Your head is aching and your legs are too. You limp over to the reception of the hospital and register your name. You're given directions to the department, a walk straight up, a turn to the right, two floors up the elevator, turn right again, and it's among the 13 rooms lining the hallway. Your head is now throbbing but you finally manage to hobble all the way there and take a place in the queue. You have a seat and wait with other patients. Only 182 people more to go.
Hospital app. photo courtesy of YMMY
That was, fortunately, just a nightmare, a flashback to the previous visits you made to public hospitals. Now the dreadful scenario becomes just a memory of the past for 200 public hospitals, thanks to QueQ, a queue-management mobile application.
QueQ allows users to download and simply book queues from anywhere two hours in advance, or scan the QR code located in front of participating restaurants, banks or services. With the app, users no longer have to make an early visit or physically wait in front of stores to make a reservation in fear of missing their place in a queue, allowing them the free time for other tasks.

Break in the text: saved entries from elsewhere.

(** * Percolation of a 2D height field

    A shallow embedding of [2d_percolation.py]: the predicate
    [is_percolating] on a binary mask, and the bisection
    [percolation_threshold] that calls it on the features returned by
    [scipy.ndimage.label].

    - A 2D NumPy array is a record of its shape and its rows.
    - A Python exception is a value of [exn]; a call that may raise returns
      a [result].
    - The [while] loop of the search runs for at most [fuel] iterations;
      running out of them is the outcome [OutOfFuel]. The least [fuel] that
      gives a result is the number of iterations the loop makes.
    - The element type of the height field is an instance of [Scalar]: the
      search only adds, subtracts, halves and compares heights. [float64] is
      the instance of IEEE 754 binary64 numbers, which is what NumPy
      computes with on an array of floats: its operations round, overflow
      and propagate NaN.
    - [val] reads a finite height as the rational number it stands for. A
      run whose heights are finite and whose loop tests and midpoints are
      the ones of these numbers is [unrounded]; the statements on the number
      of iterations are about such runs.
    - [scipy.ndimage.label] is an argument of the search; [SciPy.label] is a
      model of it (features joined along edges, numbered in row-major
      order). *)

From Stdlib Require Import String List Bool Arith ZArith QArith Qpower Lia Lqa.
From Stdlib Require Import Floats.
Import ListNotations.
Close Scope Q_scope.

Set Implicit Arguments.

(** ** Exceptions and results *)

Inductive exn : Type :=
| ValueError (msg : string)
| AxisError (axis : Z) (ndim : nat)
| IndexError (index : Z) (size : nat).

Inductive result (A : Type) : Type :=
| Ok (a : A)
| Raise (e : exn).

Arguments Ok {A} a.
Arguments Raise {A} e.

Definition bind {A B : Type} (r : result A) (k : A -> result B) : result B :=
  match r with
  | Ok a => k a
  | Raise e => Raise e
  end.

Notation "x <- r ;; k" := (bind r (fun x => k))
  (at level 61, r at next level, right associativity).

(** ** NumPy arrays of dimension 2 *)

Module NumPy.

Record ndarray (A : Type) : Type := mk_ndarray {
  nrows : nat;
  ncols : nat;
  cells : list (list A)
}.

(** The rows agree with the shape. *)
Definition well_shaped {A : Type} (a : ndarray A) : bool :=
  (length (cells a) =? nrows a) &&
  forallb (fun r => length r =? ncols a) (cells a).
(** * MapGuard: the interception layer and the mapping cache

    A shallow embedding of [src/src/mapguard.c] (with the macros of
    [src/include/mapguard.h]) and the properties of its four hooks
    [mmap], [munmap], [mprotect] and [mremap].

    Conventions.
    - Addresses ([void *]) and [size_t] values are 64-bit unsigned numbers,
      kept as [Z] with the wrap-around of pointer and [size_t] arithmetic
      written out ([wrap64]).  [NULL] is [0], [MAP_FAILED] is [(void * ) -1].
    - [int] values ([prot], [flags], [fd], return codes) are [Z]; the only
      operations the code applies to them are [&], [|] and comparisons.
    - The switches of [mapguard_policy_t] are [uint8_t] fields that the
      constructor sets to [1] or leaves at [0]; they are [bool] here.
    - The cache vector stores one pointer per heap record and every record is
      pointed to by one slot only, so the vector is a list of records; a
      [mapguard_cache_entry_t *] is the slot that holds the record ([nat]),
      [NULL] is [None], and a write through that pointer updates the slot
      in place.
    - The real primitives ([g_real_mmap] and friends) are function pointers
      resolved by [dlsym]: they are fields of [globals], and what they
      return may depend on every call made to them before.
    - [LOG] only formats telemetry and is left out. *)

From Stdlib Require Import ZArith Lia Bool List.
From Stdlib Require String.
Import (notations) Stdlib.Strings.String.
From stdpp Require Import base numbers list.

Local Open Scope Z_scope.

(** ** Constants of the platform headers (Linux, 64 bit) *)

Definition PROT_NONE : Z := 0.
Definition PROT_READ : Z := 1.
Definition PROT_WRITE : Z := 2.
Definition PROT_EXEC : Z := 4.
Definition MAP_PRIVATE : Z := 2.
Definition MAP_ANONYMOUS : Z := 32.
Definition EINVAL : Z := 22.

Definition wrap64 (z : Z) : Z := z mod 2 ^ 64.

Definition MAP_FAILED : Z := wrap64 (-1).

(** ** Constants of mapguard.h *)

Definition OK : Z := 0.
Definition ERROR : Z := -1.
Definition MG_POISON_BYTE : Z := 222.

(** ** Data model *)

Record mapguard_policy_t := {
  disallow_rwx : bool;
  disallow_transition_to_x : bool;
  disallow_transition_from_x : bool;
  disallow_static_address : bool;
  enable_guard_pages : bool;
  panic_on_violation : bool;
  poison_on_allocation : bool;
  use_mapping_cache : bool
}.

(** Modelled from the spec: the declaration of [mapguard_cache_entry_t]
    that mapguard.c is written against is missing: the header in
    src/include declares a later layout, with flags [guarded_b] and
    [guarded_t] where mapguard.c reads and writes the pointers
    [guard_bottom] and [guard_top].  The fields are those mapguard.c uses,
    with the spec's reading of the two guard fields: "optional addresses of
    the sentinel pages immediately before/after the range", [NULL] when
    there is none ([new_mapguard_cache_entry] zeroes the record, and the
    code tests [if(mce->guard_top)]). *)
Record mapguard_cache_entry_t := {
  start : Z;
  size : Z;
  guard_bottom : Z;
  guard_top : Z;
  immutable_prot : Z;
  current_prot : Z;
  cache_index : Z;
  xom_enabled : Z
}.

(** What the hooks do to the outside world, oldest first: every call of a
    real primitive with its result, and the poisoning [memset]. *)
Inductive event :=
| EvMmap (addr length prot flags fd offset result : Z)
| EvMunmap (addr length result : Z)
| EvMprotect (addr len prot result : Z)
| EvMremap (addr old_len new_len flags result : Z)
| EvMemset (p byte n : Z).

Record globals := {
  g_mapguard_policy : mapguard_policy_t;
  g_page_size : Z;
  g_real_mmap : list event -> Z -> Z -> Z -> Z -> Z -> Z -> Z;
  g_real_munmap : list event -> Z -> Z -> Z;
  g_real_mprotect : list event -> Z -> Z -> Z -> Z;
  g_real_mremap : list event -> Z -> Z -> Z -> Z -> Z;
  (* what a real primitive leaves in errno: history including the call,
     then the value before the call *)
  g_real_errno : list event -> Z -> Z
}.

Record mg_state := {
  g_map_cache_vector : list mapguard_cache_entry_t;
  errno : Z;
  effects : list event
}.

(** Field updates through a pointer to a record. *)
Definition set_start (v : Z) (e : mapguard_cache_entry_t) :=
  {| start := v; size := size e; guard_bottom := guard_bottom e;
     guard_top := guard_top e; immutable_prot := immutable_prot e;
     current_prot := current_prot e; cache_index := cache_index e;
     xom_enabled := xom_enabled e |}.
Definition set_size (v : Z) (e : mapguard_cache_entry_t) :=
  {| start := start e; size := v; guard_bottom := guard_bottom e;
     guard_top := guard_top e; immutable_prot := immutable_prot e;
     current_prot := current_prot e; cache_index := cache_index e;
     xom_enabled := xom_enabled e |}.
Definition set_guard_bottom (v : Z) (e : mapguard_cache_entry_t) :=
  {| start := start e; size := size e; guard_bottom := v;
     guard_top := guard_top e; immutable_prot := immutable_prot e;
     current_prot := current_prot e; cache_index := cache_index e;
     xom_enabled := xom_enabled e |}.
Definition set_guard_top (v : Z) (e : mapguard_cache_entry_t) :=
  {| start := start e; size := size e; guard_bottom := guard_bottom e;
     guard_top := v; immutable_prot := immutable_prot e;
     current_prot := current_prot e; cache_index := cache_index e;
     xom_enabled := xom_enabled e |}.
Definition set_immutable_prot (v : Z) (e : mapguard_cache_entry_t) :=
  {| start := start e; size := size e; guard_bottom := guard_bottom e;
     guard_top := guard_top e; immutable_prot := v;
     current_prot := current_prot e; cache_index := cache_index e;
     xom_enabled := xom_enabled e |}.
Definition set_current_prot (v : Z) (e : mapguard_cache_entry_t) :=
  {| start := start e; size := size e; guard_bottom := guard_bottom e;
     guard_top := guard_top e; immutable_prot := immutable_prot e;
     current_prot := v; cache_index := cache_index e;
     xom_enabled := xom_enabled e |}.
Definition set_cache_index (v : Z) (e : mapguard_cache_entry_t) :=
  {| start := start e; size := size e; guard_bottom := guard_bottom e;
     guard_top := guard_top e; immutable_prot := immutable_prot e;
     current_prot := current_prot e; cache_index := v;
     xom_enabled := xom_enabled e |}.

Definition with_vector (v : list mapguard_cache_entry_t) (s : mg_state) :=
  {| g_map_cache_vector := v; errno := errno s; effects := effects s |}.
Definition with_errno (n : Z) (s : mg_state) :=
  {| g_map_cache_vector := g_map_cache_vector s; errno := n;
     effects := effects s |}.

(** ** The monad of the hooks: state, and [abort()] *)

Inductive outcome (A : Type) :=
| Ret (a : A)
| Abort.
Arguments Ret {A} a.
Arguments Abort {A}.

Definition M (A : Type) : Type := mg_state -> outcome A * mg_state.

Definition ret {A} (a : A) : M A := fun s => (Ret a, s).

Definition bind {A B} (c : M A) (k : A -> M B) : M B :=
  fun s => match c s with
           | (Ret a, s') => k a s'
           | (Abort, s') => (Abort, s')
           end.

Definition abort {A} : M A := fun s => (Abort, s).

Notation "'let*' x ':=' c 'in' k" := (bind c (fun x => k))
  (at level 10, x name, c at level 100, k at level 200).
Notation "c >> k" := (bind c (fun _ => k))
  (at level 63, right associativity).

Definition when (b : bool) (c : M unit) : M unit := if b then c else ret tt.

(** [(prot & FLAG)] used as a condition. *)
Definition has_flag (prot flag : Z) : bool := negb (Z.land prot flag =? 0).

(** ** The vector container

    [vector_t] lives in [../vector_t/vector.h], outside the sources. *)

(** Modelled from the spec: [vector_push] of the missing vector_t library,
    "insert(record) -> index": the pointer goes to the end of the backing
    array and its position is returned. *)
Definition vector_push {A} (v : list A) (p : A) : list A * Z :=
  (v ++ [p], Z.of_nat (length v)).

(** Modelled from the spec: [vector_delete_at] of the missing vector_t
    library, "index-based delete" of "a generic dynamic array" with
    "compaction semantics": the slot is taken out and the later pointers
    move down by one.  The container is generic: it stores [void *] and
    cannot look into what it stores.  An index outside the array deletes
    nothing. *)
Definition vector_delete_at {A} (v : list A) (index : Z) : list A :=
  if (0 <=? index) && (index <? Z.of_nat (length v))
  then delete (Z.to_nat index) v
  else v.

A start-up by Rungsun Promprasith, CEO of app-development company YMMY, QueQ has saved patients countless boring hours of waiting in line and enabled users to spend their time productively while still in a queue. With the help of bank-system software developer Tanakorn Kalayanimit, the app began rapidly spreading across major chain restaurants like Bar.B.Q Plaza, Bonchon Chicken, Oishi and Shabushi, as well as banks and the public sector in Thailand. For the healthcare provider segment, the application is now being implemented at Rajavithi Hospital.
"Before the app came out, most of us were probably wondering, 'Why do we have to stand in line?'," Rungsun said.
Also on the team is Tanakorn's daughter, Prairwa. Currently in her last year of secondary school, Prairwa has introduced to the two adults a completely different target market. Originally a masculine-themed app, QueQ has taken on a younger, sweeter look after the girl gave her father some suggestions.
"People our age would always look to humans to solve problems, whereas the younger generation would look instantly to technology," Tanakorn said.
The three are working to develop an alarm wristband for emergency calls, another start-up model using technology to solve the common problems of daily life.
QueQ is available for download on the App Store and Google Play.